11 minutes de lecture

C'était la première fois que Mathieu pouvait rentrer seul du judo. À treize ans, c’était pas trop tôt ! Autant il usait et abusait de son statut de petit dernier pour se faire pardonner plus facilement ses bêtises, autant celui-ci lui pesait en termes de liberté. Il lui fallait à chaque fois attendre ses frères, Lucas ou Ethan, ou sa mère à la sortie de son cours. À son âge, ses frères rentraient déjà seuls de leurs activités sportives. Mais lui, c’était tout juste s’il avait le droit de rentrer du collège sans chaperon. Alors de nuit, ça avait pris du temps pour convaincre sa mère. Il trembla et goûta voluptueusement au petit frisson d’indépendance qui se glissa dans son corps, se sentant pendant un tout petit moment plus grand qu’il n’était.

Puis, le dieu de la loose se dit que ce devait être bien suffisant pour cette fois et qu’il ne fallait pas abuser des bonnes choses. La roue avant de son vélo se coinça dans les rails du tram – les roues perpendiculaires, bordel, il le savait pourtant – et il s’envola, telle une fusée, par-dessus son guidon, pour retomber comme une crêpe sur le bitume. Houston, on a problème…

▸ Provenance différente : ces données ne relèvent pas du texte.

Record inv (s : server) : Prop := {
  inv_table : table_ok (clients s) (client_count s) (open_fds s);
  inv_slots : forall i c, clients s !! i = Some c -> slot_ok s i c;
  inv_reaping : forall i, reaping s = Some i ->
    exists c, clients s !! i = Some c /\ cl_state c <> RTL_CLIENT_FREE;
  inv_stopped : stopped s = true -> stopping s = true;
}.

Lemma find_free_spec cs i :
  find_free cs = Some i -> exists c, cs !! i = Some c /\ cl_state c = RTL_CLIENT_FREE.
Proof.
  revert i. induction cs as [|c cs IH]; intros i; [done|]. simpl. unfold is_free.
  case_bool_decide as E; [intros [= <-]; by exists c|].
  destruct (find_free cs) as [j|] eqn:Ef; [|done]. intros [= <-]. by apply IH.
Qed.

(** Entering, leaving and staying in use. *)
Definition used (c : client) : nat := if decide (cl_state c <> RTL_CLIENT_FREE) then 1 else 0.

Lemma count_insert cs i c c' :
  cs !! i = Some c ->
  zlen (filter (fun c => cl_state c <> RTL_CLIENT_FREE) (<[i := c']> cs)) + Z.of_nat (used c)
  = zlen (filter (fun c => cl_state c <> RTL_CLIENT_FREE) cs) + Z.of_nat (used c').
Proof.
  unfold zlen, used. revert i. induction cs as [|d cs IH]; intros [|i] E; simpl in *; [done..| |].
  - injection E as ->. rewrite !filter_cons. repeat case_decide; simpl; lia.
  - specialize (IH i E). rewrite !filter_cons. repeat case_decide; simpl in *; lia.
Qed.

Lemma used_1 c : cl_state c <> RTL_CLIENT_FREE -> used c = 1%nat.
Proof. intros. unfold used. by rewrite decide_True. Qed.
Lemma used_0 c : cl_state c = RTL_CLIENT_FREE -> used c = 0%nat.
Proof. intros E. unfold used. rewrite decide_False by (rewrite E; auto). done. Qed.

Son corps fit « aie-heu », son orgueil se leva et partit sur un « aurevoir » très présidentiel. Son orgueil avait toujours été très Drama Queen. Mathieu resta quelques secondes sur le sol, se disant qu’à la limite, si un tram pouvait passer pour finir le travail, il ne serait pas contre. Il se poussa lamentablement vers le haut. Une fois agenouillé sur le sol, il frotta ses mains et son coude douloureux avant de tourner la tête de tous les côtés pour voir si quelqu’un avait assisté à sa figure artistique. Il se rendit compte qu’il n’y avait qu’un beau flou autour de lui. Il chercha ses lunettes sur le sol en plissant les yeux.

« Sur ta gauche. »

Il vit une silhouette perchée sur un banc, juste à côté de la ligne. Il n’avait jamais bien compris l’intérêt de mettre des bancs près des lignes de tram, ils étaient pas des vaches non plus.

« Ça va ? fit la silhouette d’une voix sourde. »

Mathieu avisa un objet sur le sol. Ça avait la forme de ses lunettes. Il les attrapa et les approcha de ses yeux. Le dieu de la loose baissait en qualité, elles étaient intactes. C’était déjà la paire de secours de sa paire de secours et elles n’étaient plus à sa vue mais c’était mieux que rien. Il les glissa sur son nez et se tourna enfin vers la forme qui se révéla être un ado avec un sweat à capuche rabattue sur sa tête.

« Ça va, commença-t-il avant de fixer son interlocuteur. C’est moi qui tombe et c’est toi qui pleures ? »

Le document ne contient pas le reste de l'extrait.